─── DATASET EXTRACT ───

(** * Further properties *)

(** ** The constructor *)

(** X1: the constructor returns an instance exactly when [lifespan] is one
    of the three modes and each hook is falsy or callable; the instance then
    holds the arguments as they were given. *)
Theorem init_accepts_exactly
  {ASGIApp : Type} (a : ASGIApp) (mode : string)
  (dsn_arg url_arg region_arg : option string)
  (connect disconnect : pyval) (kwargs : list (string * pyval)) :
  ((exists self,
      __init__ a mode dsn_arg url_arg region_arg connect disconnect kwargs
      = Ok self)
   <-> (In mode ["auto"; "on"; "off"]
        /\ (truthy connect = false \/ callable connect = true)
        /\ (truthy disconnect = false \/ callable disconnect = true)))
  /\ (forall self,
      __init__ a mode dsn_arg url_arg region_arg connect disconnect kwargs
      = Ok self ->
      app self = a /\ lifespan self = mode /\ dsn self = dsn_arg
      /\ api_gateway_endpoint_url self = url_arg
      /\ api_gateway_region_name self = region_arg
      /\ handler_kwargs self = kwargs
      /\ connect_hook self = connect /\ disconnect_hook self = disconnect).
Proof.
  unfold __init__; cbn [lifespan]. split; [split|].
  - intros [self H].
    destruct (in_choices mode) eqn:Hm; cbn [negb] in H; [|discriminate].
    apply in_choices_In in Hm. split; [exact Hm|].
    destruct (truthy connect) eqn:Ht1, (callable connect) eqn:Hc1;
      cbn [negb andb] in H; try discriminate;
      destruct (truthy disconnect) eqn:Ht2, (callable disconnect) eqn:Hc2;
      cbn [negb andb] in H; try discriminate; auto.
  - intros (Hm & H1 & H2). apply in_choices_In in Hm. rewrite Hm. cbn [negb].
    destruct H1 as [-> | ->], H2 as [-> | ->];
      rewrite ?andb_false_r; cbn [negb andb]; eauto.
  - intros self H.
    destruct (negb (in_choices mode)); [discriminate|].
    destruct (truthy connect && negb (callable connect)); [discriminate|].
    destruct (truthy disconnect && negb (callable disconnect));
      [discriminate|].
    injection H as <-. cbn. repeat split.
Qed.
(** * Photo capture and design comparison front end

    A shallow embedding of the TypeScript sources of the capture page, the
    preview page (category selector), the design generation client, the
    compare page and the upload route, together with the properties of the
    specification that were checked against them and further properties
    of the sources.

    Conventions.  A JavaScript string is a [string] (a sequence of code
    units below 256, which covers data URLs and binary strings); a value
    of type [string | null] or [string | undefined] is an [option string]
    and its truthiness is [truthy_opt].  React state is a record and a
    handler is a function on it; what a handler awaits is an event of its
    page's step function, so that other events can come in between.
    Session storage, the router, the console, the network and the camera
    are explicit: they are part of the state a handler runs in, or an
    argument of the handler when the platform decides the outcome. *)

From Stdlib Require Import ZArith Lia Ascii String Reals Lra.
From Stdlib Require Import Floats.SpecFloat.
From stdpp Require Import gmap strings list pretty.

Local Open Scope string_scope.
Local Open Scope list_scope.

(** ** JavaScript string and Set primitives used by the sources *)

Module JS.

(** Truthiness of a string: only the empty string is falsy. *)
Definition truthy (s : string) : bool := bool_decide (s ≠ "").

(** Truthiness of [string | null | undefined]. *)
Definition truthy_opt (o : option string) : bool :=
  match o with
  | Some s => truthy s
  | None => false
  end.

(** [s.startsWith(p)] *)
Definition startsWith (s p : string) : bool := String.prefix p s.

(** [s.includes(p)] *)
Fixpoint includes (s p : string) : bool :=
  String.prefix p s ||
  match s with
  | EmptyString => false
  | String _ rest => includes rest p
  end.

(** [s.split(sep)] for a one-character separator: never the empty list. *)
Fixpoint split (sep : ascii) (s : string) : list string :=
  match s with
  | EmptyString => [""]
  | String c rest =>
      if bool_decide (c = sep) then "" :: split sep rest
      else match split sep rest with
           | h :: t => String c h :: t
           | [] => [String c ""]
           end
  end.

(** [parts.join(sep)] *)
Fixpoint join (sep : string) (parts : list string) : string :=
  match parts with
  | [] => ""
  | [p] => p
  | p :: rest => p +:+ sep +:+ join sep rest
  end.

(** A [Set<string>] is the list of its members in insertion order, which
    is the order [Array.from] and iteration observe. *)
Definition set_has (x : string) (s : list string) : bool :=
  bool_decide (x ∈ s).

Definition set_add (x : string) (s : list string) : list string :=
  if set_has x s then s else s ++ [x].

───

Only one stretch of the records above is wanted: the lines between the one holding "destruct (truthy disconnect &&" and the one holding "and its truthiness", inclusive, reproduced exactly.

• **TASK SOLUTION**
    destruct (truthy disconnect && negb (callable disconnect));
      [discriminate|].
    injection H as <-. cbn. repeat split.
Qed.
(** * Photo capture and design comparison front end

    A shallow embedding of the TypeScript sources of the capture page, the
    preview page (category selector), the design generation client, the
    compare page and the upload route, together with the properties of the
    specification that were checked against them and further properties
    of the sources.

    Conventions.  A JavaScript string is a [string] (a sequence of code
    units below 256, which covers data URLs and binary strings); a value
    of type [string | null] or [string | undefined] is an [option string]
    and its truthiness is [truthy_opt].  React state is a record and a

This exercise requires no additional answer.